» ASSIGNMENT
Write out the data below exactly, beginning with the first line and ending once the line that has "[global_policy_snapshot] is an" is written.

[Collected data entries]

(* ===== verification/PolicyQuery.v ===== *)
(** * Policy queries of the kernel module

    The read side of [kmod/main.c]: UID matching, per-app hook masks and the
    port-target lookup, and [should_block_port] of [kmod/hooks_socket.c].
    [global_policy_snapshot] is an [option]: [None] is the NULL pointer before
    the first policy.  The eligibility rule for system UIDs, the two match
    modes and the early exit of the rule scan are the behaviours proved. *)
From S2P Require Import Prelude Abi Snapshot.

(** ** Lookups *)

Definition vpnhide_debug_is_enabled (snapshot : option vpnhide_policy_snapshot) : bool :=
  match snapshot with Some s => nonzero (debug_enabled s) | None => false end.

Definition vpnhide_active_hooks_mask (snapshot : option vpnhide_policy_snapshot) : Z :=
  match snapshot with Some s => active_hooks_mask s | None => 0 end.

Definition vpnhide_java_hooks_mask (snapshot : option vpnhide_policy_snapshot) : Z :=
  match snapshot with Some s => java_hooks_mask s | None => 0 end.

(** [*out] when the function returns true. *)
Definition lookup_app_kernel_mask (snapshot : option vpnhide_policy_snapshot) (uid : Z) : option Z :=
  s ← snapshot;
  m ← bs_find am_uid (app_hook_masks s) uid;
  if nonzero (am_has_kernel_override m) then Some (am_kernel_mask m) else None.

Definition is_hook_active (snapshot : option vpnhide_policy_snapshot)
    (index : vpnhide_hook_idx) (uid : Z) : bool :=
  let bit := u32 (Z.shiftl 1 (hook_bit index)) in
  match snapshot with
  | None => false
  | Some s =>
      let mask :=
        match bs_find am_uid (app_hook_masks s) uid with
        | Some m => if nonzero (am_has_kernel_override m) then am_kernel_mask m
                    else active_hooks_mask s
        | None => active_hooks_mask s
        end in
      nonzero (Z.land mask bit)
  end.

Definition vpnhide_uid_matches_mode (uids : list Z) (mode uid : Z) : bool :=
  if (uid =? 0) || (uid =? 1000) || (uid mod 100000 <? 10000) then false
  else
    let found := if bs_find id uids uid is Some _ then true else false in
    if mode =? VPNHIDE_MATCH_EXCLUDE then negb found else found.

Definition is_target_uid_val (snapshot : option vpnhide_policy_snapshot) (uid : Z) : bool :=
  match snapshot with
  | Some s => vpnhide_uid_matches_mode (kmod_uids s) (kmod_match_mode s) uid
  | None => false
  end.

(** [static const struct vpnhide_port_target_v3 deny_all] *)
Definition deny_all : vpnhide_port_target_v3 := {|
  pt_uid := 0; pt_first_rule := 0; pt_rule_count := 0;
  pt_mode := VH_PORT_POLICY_DENY_ALL; pt_reserved := [0; 0; 0]
|}.

Definition vpnhide_find_port_target (snapshot : option vpnhide_policy_snapshot) (uid : Z)
    : option vpnhide_port_target_v3 :=
  s ← snapshot;
  match bs_find pt_uid (port_targets s) uid with
  | Some t => Some t
  | None =>
      if (port_match_mode s =? VPNHIDE_MATCH_EXCLUDE) &&
         vpnhide_uid_matches_mode [] VPNHIDE_MATCH_EXCLUDE uid
      then Some deny_all else None
  end.

Definition rule_covers (r : vpnhide_port_rule_v3) (port proto : Z) : bool :=
  (pr_start_port r <=? port) && (port <=? pr_end_port r) &&
  ((pr_protocol r =? VH_PROTO_BOTH) || (pr_protocol r =? proto)).

(** The scan of rules [first_rule + i]; [None] is a read outside the table. *)
Fixpoint scan_port_rules (rules : list vpnhide_port_rule_v3) (first i : Z) (remaining : nat)
    (port proto : Z) : option bool :=
  match remaining with
  | O => Some false
  | S remaining =>
      r ← rules !! Z.to_nat (u32 (first + i));
      if rule_covers r port proto then Some true
      else if port <? pr_start_port r then Some false
      else scan_port_rules rules first (i + 1) remaining port proto
  end.

Definition should_block_port (s : vpnhide_policy_snapshot) (urules : vpnhide_port_target_v3)
    (port proto : Z) : option bool :=
  if pt_mode urules =? VH_PORT_POLICY_UNRESTRICTED then Some false
  else if pt_mode urules =? VH_PORT_POLICY_DENY_ALL then Some true
  else scan_port_rules (port_rules s) (pt_first_rule urules) 0
         (Z.to_nat (pt_rule_count urules)) port proto.

(** The port decision of a UID as the hooks take it: no target, no block. *)
Definition port_blocked (s : vpnhide_policy_snapshot) (uid port proto : Z) : option bool :=
  match vpnhide_find_port_target (Some s) uid with
  | None => Some false
  | Some t => should_block_port s t port proto
  end.

(** ** Declarative specifications *)

(** Android application UIDs: everything a policy may ever hide from. *)
Definition eligible (uid : Z) : Prop := uid ≠ 0 ∧ uid ≠ 1000 ∧ 10000 <= uid mod 100000.

#[export] Instance eligible_dec uid : Decision (eligible uid).
Proof. unfold eligible. apply _. Defined.

(** Membership under a match mode. *)
Definition matches (uids : list Z) (mode uid : Z) : Prop :=
  eligible uid ∧ if decide (mode = VPNHIDE_MATCH_EXCLUDE) then uid ∉ uids else uid ∈ uids.

(** The kernel hook mask in force for a UID. *)
Definition effective_mask (s : vpnhide_policy_snapshot) (uid mask : Z) : Prop :=
  (∃ m, m ∈ app_hook_masks s ∧ am_uid m = uid ∧ am_has_kernel_override m = 1 ∧
        mask = am_kernel_mask m) ∨
  ((∀ m, m ∈ app_hook_masks s → am_uid m = uid → am_has_kernel_override m ≠ 1) ∧
   mask = active_hooks_mask s).

Definition rule_covers_spec (r : vpnhide_port_rule_v3) (port proto : Z) : Prop :=
  pr_start_port r <= port <= pr_end_port r ∧
  (pr_protocol r = VH_PROTO_BOTH ∨ pr_protocol r = proto).

(** What a target blocks, by its mode. *)
Definition target_blocks (s : vpnhide_policy_snapshot) (t : vpnhide_port_target_v3)
    (port proto : Z) : Prop :=
  pt_mode t = VH_PORT_POLICY_DENY_ALL ∨
  (pt_mode t = VH_PORT_POLICY_RULES ∧
   ∃ r, r ∈ rule_slice (port_rules s) t ∧ rule_covers_spec r port proto).

(** What a whole policy blocks for a UID. *)
Definition policy_blocks (s : vpnhide_policy_snapshot) (uid port proto : Z) : Prop :=
  (∃ t, t ∈ port_targets s ∧ pt_uid t = uid ∧ target_blocks s t port proto) ∨
  ((∀ t, t ∈ port_targets s → pt_uid t ≠ uid) ∧
   port_match_mode s = VPNHIDE_MATCH_EXCLUDE ∧ eligible uid).

(** ** Lemmas *)

Lemma eligible_guard uid :
  (uid =? 0) || (uid =? 1000) || (uid mod 100000 <? 10000) = negb (bool_decide (eligible uid)).
Proof.
  unfold eligible. destruct (Z.eqb_spec uid 0), (Z.eqb_spec uid 1000),
    (Z.ltb_spec (uid mod 100000) 10000); simpl; case_bool_decide; simpl; try done; lia.
Qed.

Lemma bs_find_uid uids uid :
  strictly_sorted id uids → Z.of_nat (length uids) < 2 ^ 31 →
  (if bs_find id uids uid is Some _ then true else false) = bool_decide (uid ∈ uids).
Proof.
  intros Hs Hl. destruct (bs_find id uids uid) as [u|] eqn:E; symmetry.
  - apply bs_find_Some in E as [Hu Hk]; [|done..]. apply bool_decide_eq_true_2. by rewrite <- Hk.
  - apply bool_decide_eq_false_2. intros Hin.
    rewrite bs_find_None in E by done. by apply (E uid).
Qed.

Lemma uid_matches_mode_spec uids mode uid :
  uid_set_ok uids →
  vpnhide_uid_matches_mode uids mode uid = true ↔ matches uids mode uid.
Proof.
  intros (Hs & _ & Hl). unfold vpnhide_uid_matches_mode, matches.
  rewrite eligible_guard, bs_find_uid by done.
  destruct (decide (eligible uid)) as [He|He];
    [rewrite bool_decide_eq_true_2 by done | rewrite bool_decide_eq_false_2 by done]; simpl.
  - destruct (Z.eqb_spec mode VPNHIDE_MATCH_EXCLUDE), (decide (mode = VPNHIDE_MATCH_EXCLUDE));
      try done; rewrite ?negb_true_iff, ?bool_decide_eq_true, ?bool_decide_eq_false; tauto.
  - split; [done|tauto].
Qed.

Lemma uid_matches_mode_eligible uids mode uid :
  vpnhide_uid_matches_mode uids mode uid = true → eligible uid.
Proof.
  unfold vpnhide_uid_matches_mode. rewrite eligible_guard.
  case_bool_decide; [done|]. simpl. done.
Qed.

Lemma uid_matches_empty_exclude uid :
  vpnhide_uid_matches_mode [] VPNHIDE_MATCH_EXCLUDE uid = bool_decide (eligible uid).
Proof.
  unfold vpnhide_uid_matches_mode. rewrite eligible_guard. by case_bool_decide.
Qed.

Lemma hook_bit_range h : 0 <= hook_bit h < 32.
Proof. destruct h; simpl; lia. Qed.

» TASK SOLUTION
(* ===== verification/PolicyQuery.v ===== *)
(** * Policy queries of the kernel module

    The read side of [kmod/main.c]: UID matching, per-app hook masks and the
    port-target lookup, and [should_block_port] of [kmod/hooks_socket.c].
    [global_policy_snapshot] is an [option]: [None] is the NULL pointer before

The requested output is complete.